Measurement of signals generated by superconducting Josephson junction (JJ) circuits require ultra-fast components located in close proximity to the generating circuitry. We report a detailed study of optimal design criteria for a JJ-based sampler that balances the highest sampler bandwidth (shortest 10%-90% rise time) with minimal sampled waveform distortion. We explore the impacts on the performance of a sampler, realized using a single underdamped JJ as the logical sampling element (the comparator), due to the type of signal-comparator coupling scheme that is utilized (galvanic, inductive, or capacitive). In these simulations, we emulate the entire waveform reconstruction sampling process, via comparator threshold detection, while sweeping the time location at which the waveform is being sampled. We extract the sampled waveform rise time [or full width at half maximum (FWHM)] as a function of the comparator's Stewart-McCumber parameter and as a function of the coupling strength between the device under test and comparator.
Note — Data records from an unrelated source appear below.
Lemma wd_timers_run fuel n s A F D B TF TA :
  (forall pid i x, is_Some (sig_dispatch pid i x)) -> (forall f args s, others f args s = Some s) ->
  tm_inv s A F D B TF TA -> Forall (fun p => 1 <= p.2) A -> (length A < fuel)%nat ->
  exists s' A' cs, wd_ticks call fuel n s = Some (tt, s') /\ tm_inv s' A' F D B TF TA /\
    fired s s' cs /\
    forall tm t w, timer_of s TA tm t w -> count (TIMER_TIMEOUT, [tm]) cs =
      expirations (time_of w A) (restart_time (pt_delay t)) (Z.of_nat n).
Proof.
  intros sends quiet. revert s A. induction n as [|n IH]; intros s A Hi H1 Hf; cbn [wd_ticks].
  { exists s, A, []. split_and!; [done|done|apply fired_refl|]. intros tm t w _. unfold expirations.
    destruct (Z.leb_spec (time_of w A) 0); cbn [orb]; [done|]. by rewrite (proj2 (Z.ltb_lt _ _)) by lia. }
  destruct (wd_timer_run sig_dispatch TIMER_TIMEOUT others sends quiet fuel s A F D B TF TA Hi H1 Hf)
    as (s1 & E1 & Hi1 & Hf1). rewrite (bind_run _ _ _ _ _ E1).
  pose proof (active_nodup _ _ _ _ _ (ti_wd _ _ _ _ _ _ _ _ Hi)) as Hnd.
  set (A1 := rearm_all _ _ _) in Hi1.
  destruct (IH s1 A1 Hi1) as (s2 & A2 & cs & E2 & Hi2 & Hf2 & Hc); [apply pos_rearm_all, elapse_pos| |].
  { unfold A1. eapply Nat.le_lt_trans; [apply length_rearm_all|].
    rewrite length_fmap, length_expired. done. }
  exists s2, A2, ((call_of s <$> (expired 1 A).*1) ++ cs).
  split_and!; [done|done|by eapply fired_trans|]. intros tm t w Ht. pose proof Ht as (Hin & Htm & Hw).
  destruct (core_lookup s s1 tm t (fi_core _ _ _ _ Hf1) Htm) as (t1 & Ht1 & Hcore).
  assert (Hd1 : pt_delay t1 = pt_delay t) by exact (f_equal pt_delay Hcore).
  assert (Hw1 : pt_wdog t1 = w) by (rewrite <- Hw; exact (f_equal pt_wdog Hcore)).
  rewrite calls_app, (count_calls s A F D B TF TA tm t w) by
    (done || by apply expired_nodup || (intros ?; apply elem_expired_fst)).
  rewrite (Hc tm t1 w), Hd1 by by split_and!.
  replace (Z.of_nat (S n)) with (1 + Z.of_nat n) by lia.
  assert (H0 : 0 <= time_of w A).
  { destruct (decide (w ∈ A.*1)) as [HA|HA]; [|by rewrite time_of_notin].
    apply (time_of_pos w A H1) in HA. lia. }
  rewrite expirations_step by (try lia; apply restart_time_bounds).
  assert (HE : w ∈ (expired 1 A).*1 <-> time_of w A = 1) by by apply elem_expired.
  f_equal; [by repeat case_decide; naive_solver|]. f_equal. unfold A1.
  rewrite time_of_rearm_all; [|by apply expired_nodup| |intros x; apply per_bounds].
  2:{ intros x Hx. by apply expired_not_elapse. }
  case_decide as Hx; [rewrite decide_True by tauto|rewrite decide_False, time_of_elapse by tauto; done].
  apply (per_timer TIMER_TIMEOUT s TA tm); [done|].
  apply (ti_own _ _ _ _ _ _ _ _ Hi tm t w Ht). by eapply elem_expired_fst.
Qed.

(** ** Setting a timer *)

Lemma wd_cancel_any s A F D B w :
  wd_inv s A F D B -> is_wdog s w ->
  exists r s', wd_cancel w s = Some (r, s') /\ wd_inv s' (remove_timer w A) F D B /\
    same_rest s s' /\ same_entries s s'.
Proof.
  intros Hi Hw. destruct (decide (w ∈ A.*1)) as [HA|HA].
  - destruct (wd_cancel_run _ _ _ _ _ _ Hi HA) as (s' & E & Hi' & _ & Hr & He & _). by exists OK, s'.
  - exists (- EINVAL), s. rewrite remove_timer_notin by done.
    split_and!; [apply (wd_cancel_inactive _ A F D B); auto|done|done|done].
Qed.

Lemma disarm_run s A F D B TF TA tm t w :
  tm_inv s A F D B TF TA -> timer_of s TA tm t w ->
  exists r s', wd_cancel w s = Some (r, s') /\ tm_inv s' (remove_timer w A) F D B TF TA /\
    kheap s' = kheap s.
Proof.
  intros Hi (Hin & Ht & Hw). destruct (ti_use _ _ _ _ _ _ _ _ Hi tm Hin) as (t0 & Ht0 & Hu).
  rewrite Ht in Ht0. injection Ht0 as <-. pose proof (iu_wdog _ _ _ _ Hu) as Hwd. rewrite Hw in Hwd.
  destruct (wd_cancel_any s A F D B w (ti_wd _ _ _ _ _ _ _ _ Hi) Hwd) as (r & s' & E & Hi' & Hr & He).
  exists r, s'. split_and!; [done| |apply (sr_heap _ _ Hr)].
  apply (tm_inv_active _ s s' A _ F D B TF TA Hi Hi' (sr_heap _ _ Hr)).
  - intros x. by apply (sr_dom _ _ Hr).
  - intros x Hx. left. split; [|by apply entry_same].
    apply list_elem_of_fmap in Hx as (p & -> & Hp). apply list_elem_of_filter in Hp as [_ Hp].
    by apply list_elem_of_fmap_2.
Qed.

Lemma ticks_max x : clock_time2ticks x <= INT_MAX.
Proof. unfold clock_time2ticks, INT_MAX. pose proof (s32_range (Z.quot (s64 (s64 (s64 (s64 (tv_sec x * NSEC_PER_SEC) + tv_nsec x) + NSEC_PER_TICK) - 1)) NSEC_PER_TICK)). lia. Qed.

Lemma interval_max v : interval_ticks v <= INT_MAX.
Proof. unfold interval_ticks. destruct (_ || _); [apply ticks_max|done]. Qed.

Lemma abstime_some a c : exists k, clock_abstime2ticks CLOCK_REALTIME a c = (OK, Some k) /\ k <= INT_MAX.
Proof.
  unfold clock_abstime2ticks, clock_gettime. simpl.
  repeat match goal with |- context [if ?b then _ else _] => destruct b end;
    eexists; (split; [reflexivity|]); try apply ticks_max; done.
Qed.

Lemma first_max c flags v : first_ticks c flags v <= INT_MAX.
Proof.
  unfold first_ticks. destruct (negb _); [|apply ticks_max].
  destruct (abstime_some (it_value v) c) as (k & -> & Hk). exact Hk.
Qed.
Based on our simulation results, we design, fabricate, and characterize a cryocooled (3.6 K operating temperature) JJ sampler utilizing the NIST state-of-the-art Nb/amorphous-Si/Nb junctions. We separately sample a step signal and an impulse generator co-located on-chip with the comparator and sampling strobe generator by implementing the same binary search comparator threshold detection technique during sampler operation as is used in simulation. With this technique, the system is fully digital and automated, and the operation of the fabricated device directly mirrors simulation. Our sampler technology shows a 10%-90% rise time of 3.3 ps and the capability to measure transient pulse widths of 2.5 ps FWHM. A linear system analysis of sampled waveforms indicates a 3 dB bandwidth of 225 GHz, but we demonstrate effective measurement of signals well above this-as high as 600 GHz.